Let’s explore a few examples of how investing in digital strategy can help your employees (and you) be more effective while maintaining the satisfaction of doing the work.

  1. Moving to a custom website designed for you and your team. If you’re using an outdated website builder or something out of the box like Squarespace or Wix, you likely experience friction at some point in the website editing process. Maybe the interface isn’t user-friendly, or it takes several steps to do something that should be done in just one click. By building a custom website designed for your team’s workflow, you can reduce time editing your website and reduce the barrier to learning.

    Some basic features of a custom website that can help create a more streamlined content editor experience could look like:

    • Custom, repeatable templates for the pages you build most

    • Custom help text in the backend editor to guide any user to better understanding what they’re doing

    • Customizable user permissions, so you can curate your team’s website access without them getting overwhelmed

    • Drag-and-drop editors for the content types you use most, like a donation form or image carousel

  2. Syncing with your database and saving manual admin work. Do you find yourself manually transferring form sign-ups or donor information from your website or point-of-sale system to your Customer Relationship Management (CRM) system? It might be time to connect your CRM (and if you don’t have one yet, select the best one for your needs) to automatically input every action your supporters take into one source of truth. Stop drowning in spreadsheets and automate this step.

  3. Automating translation on your website. Having someone on your team doing translation probably isn’t the best use of their time, nor why they joined your organization. Instead of page-by-page manual translation, you can implement automatic translation to serve your audiences in their preferred languages. This technology is getting better all of the time, and you can have someone check the copy and make minor tweaks, rather than spending multiple hours rewriting copy.
  4. Standardizing your brand so you don’t have to remember hex codes. Your team (should be) constantly referencing your brand styles to help you stand out in the world. Whether you’re crafting an Instagram post, writing a Google Doc, or designing a new page on your website, you’re likely using your fonts and brand colors all of the time. Many digital tools today – from Canva to Google Suite – give you the ability to set your brand colors as repeatable styles. Save your team the mental work of remembering your color codes and font styles and standardize this for them.
  5. Developing a north star for core messaging & best practices for writing on the web. In our experience creating Communications Style Guides for our social impact clients, we’ve seen the palpable relief it brings teams to finally have a guidemap for what to say and when to say it. Guides like this can save you and your staff a ton of time and frustration by including a boilerplate description of your mission, philosophy, and niche to use when writing for the web, sending press releases, or even crafting speaking points for a video on social media.
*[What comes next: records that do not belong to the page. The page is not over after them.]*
Lemma stopProcess_length s : length (su_procs (stopProcess s)) = length (su_procs s).
Proof. apply (stopProcess_fields s). Qed.

Lemma step_budget limit e s s' :
  int64_range limit → within_budget limit s → step e s = Some s' → within_budget limit s'.
Proof.
  intros Hr Hb. pose proof Hb as (Hl & Hc & Hp). destruct e; simpl; intros Hstep.
  - destruct (su_turn s) eqn:Ht; simplify_eq. unfold run_head. destruct (asked_to_stop s).
    + unfold maybeStopProcess. destruct (detached s);
        (eapply budget_kept; [exact Hb|..]); simpl; auto; try apply stopProcess_length;
        unfold stopProcess; by destruct (su_cmd s).
    + destruct start as [[pid t]|e]; [|apply after_exit_budget; by try lia].
      unfold within_budget. simpl. rewrite length_app. simpl. split_and!; [done|lia..].
  - destruct (su_turn s) eqn:Ht; simplify_eq.
    apply bind_Some in Hstep as (p & _ & (code & _ & [= <-])%bind_Some).
    by apply after_exit_budget.
  - destruct (su_turn s) eqn:Ht; simplify_eq. eapply budget_kept; [exact Hb|done..|].
    right; right. rewrite Ht. split; [done|by eexists].
  - destruct (su_turn s) eqn:Ht; simplify_eq. destruct (asked_to_stop s); simplify_eq.
    eapply budget_kept; [exact Hb|done..|]. by right; left.
  - destruct (su_turn s) eqn:Ht, dead; simplify_eq;
      (eapply budget_kept; [exact Hb|done..|]); [by right; left|by left].
  - destruct (su_turn s) eqn:Ht; simplify_eq. destruct (asked_to_stop s); simplify_eq.
    unfold monitor_stop. destruct (_ && _ && _); (eapply budget_kept; [exact Hb|done|done| |]);
      simpl; auto; apply (signal_kept 0 SIGTERM s).
  - injection Hstep as <-. eapply budget_kept; [exact Hb|done..|by left].
  - injection Hstep as <-. unfold forceStop. destruct (su_cmd s);
      (eapply budget_kept; [exact Hb|done|done| |by left]); [apply (signal_kept n SIGKILL s)|done].
  - injection Hstep as <-. eapply budget_kept; [exact Hb| | |apply stopProcess_length|left];
      unfold stopProcess; by destruct (su_cmd s).
  - injection Hstep as <-. eapply budget_kept; [exact Hb|done..|by left].
  - injection Hstep as <-. eapply budget_kept; [exact Hb|done..|by left].
  - apply bind_Some in Hstep as (p & Hp' & Hstep). destruct (alive p); simplify_eq.
    eapply budget_kept; [exact Hb|done|done|apply length_insert|by left].
  - apply bind_Some in Hstep as (p & Hp' & [= <-]).
    eapply budget_kept; [exact Hb|done|done| |by left]. apply (signal_kept p SIGKILL s).
Qed.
Having someone on your team doing translation probably isn’t the best use of their time, nor why they joined your organization.

Addressing Institutional Burnout

An organization consists of people and the culture in which they work. When your digital strategy is clear, understood, and easy to implement by everyone in the organization, everyone benefits.

When everyone is teetering on the edge of burnout, the culture reflects that through turnover and faltering impact. On the other hand, when organizations have a solid digital strategy, everyone from leadership, to staff, to interns feels more like they’re contributing and can find joy in the hard work needed to create the change they want to produce

Happy people are going to stick around longer and carry institutional knowledge and culture forward with them. When your digital strategy gets everyone on the same page, you’re also able to engage your audience in a positive way, inspire volunteers, encourage people to increase sales, and inspire change by showing up as an organization that feels positive from the inside out.